**What is needed**
Return the count of lines in the records that include the string "filesystem", and nothing besides it.
━━ Records shown ━━
(** A pointer-down on the sample rectangle and two move samples. *)
Definition sampleDown : MouseEvent := mkMouse 20 20 0 false.
Definition sampleMove1 : MouseEvent := mkMouse 25 25 0 false.
Definition sampleMove2 : MouseEvent := mkMouse 30 30 0 false.

(** The empty document with the rectangle tool, and the pointer events
    of the rectangle scenario. *)
Definition sampleEmptyApp : AppState :=
  mkApp
    (useHistory
       (mkCanvas [] None rectangle "#ffffff" "transparent" 2 0 16
          "Arial, sans-serif" (mkViewport 0 0 1)))
    initialUI.

Definition sampleDrawDown : MouseEvent := mkMouse 10 10 0 false.
Definition sampleDrawMove : MouseEvent := mkMouse 110 60 0 false.

(** The application with the text box open at (40, 60) over the sample
    document, and the text "Hi" (code units 72, 105). *)
Definition sampleTextApp : AppState :=
  mkApp (useHistory sampleDoc)
    (setTextInput (mkTextInput 40 60 true) initialUI).

Definition sampleText : jsstring := [72; 105]%N.

(** Two parsed documents: one without a [viewport] key, one whose
    [viewport] is [null]. *)
Definition sampleNoViewport : JSValue :=
  JSObject [("shapes", JSArray [] []); ("currentTool", JSString "pen")]%string.

Definition sampleNullViewport : JSValue :=
  JSObject [("shapes", JSArray [] []); ("viewport", JSNull)]%string.

(* ================================================================== *)
(** * Vocabulary of the further properties *)
(* ================================================================== *)

(** The events that App and Canvas route to [replacePresent] only:
    viewport, tool and style changes.  (A one-finger touch move and a
    touch end run the mouse handlers and are not among them.) *)
Definition replaceClass (ev : Event) : bool :=
  match ev with
  | Wheel _ | TouchStart _ | TouchMove [_; _] | TextCancel
  | ZoomIn | ZoomOut | ZoomReset | ToolKey _
  | StrokeColor _ | FillColor _ | StrokeWidth _ | Roughness _ | FontSize _ =>
      true
  | _ => false
  end.
(** * fooocusapi.utils.file_utils: the artifact store

    A shallow embedding of [src/fooocusapi/utils/file_utils.py] and the
    properties its specification states about it.

    The module is glue around three collaborators: an image codec (Pillow), the
    local filesystem (os, os.path, pathlib) and a remote object store
    (supabase).  The Python functions are embedded as state-passing functions
    over a [World] that holds the filesystem, the clock, the process
    environment, the logger output and the trace of calls made to the storage
    client.  Exceptions are values of a result type. *)

From Stdlib Require Import ZArith Ascii List Lia.
From Stdlib Require Import Decimal DecimalString DecimalZ.
From Stdlib Require DecimalPos DecimalFacts.
From Stdlib.Strings Require Byte.
From stdpp Require Import base gmap strings list fin_maps.

Local Open Scope Z_scope.
Set Warnings "-register-all".

(** ** Python run-time values *)

Module Py.

(** The subclasses of [OSError] the filesystem raises. *)
Inductive os_error :=
| FileNotFoundError
| IsADirectoryError
| NotADirectoryError
| FileExistsError
| PermissionError.

(** The exceptions that reach the functions of the module.  [PillowError]
    stands for whatever Pillow raises of its own, when it refuses a buffer or
    a format or fails to encode or decode; [StorageError] for what the
    storage client raises. *)
Inductive exn :=
| KeyError (key : string)
| AttributeError
| TypeError
| ValueError
| RecursionError
| OSError (e : os_error)
| PillowError
| UnicodeDecodeError
| StorageError.

Inductive result (A : Type) :=
| Ok (a : A)
| Raise (e : exn).
Arguments Ok {A} a.
Arguments Raise {A} e.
━━━
**Problem solution**
3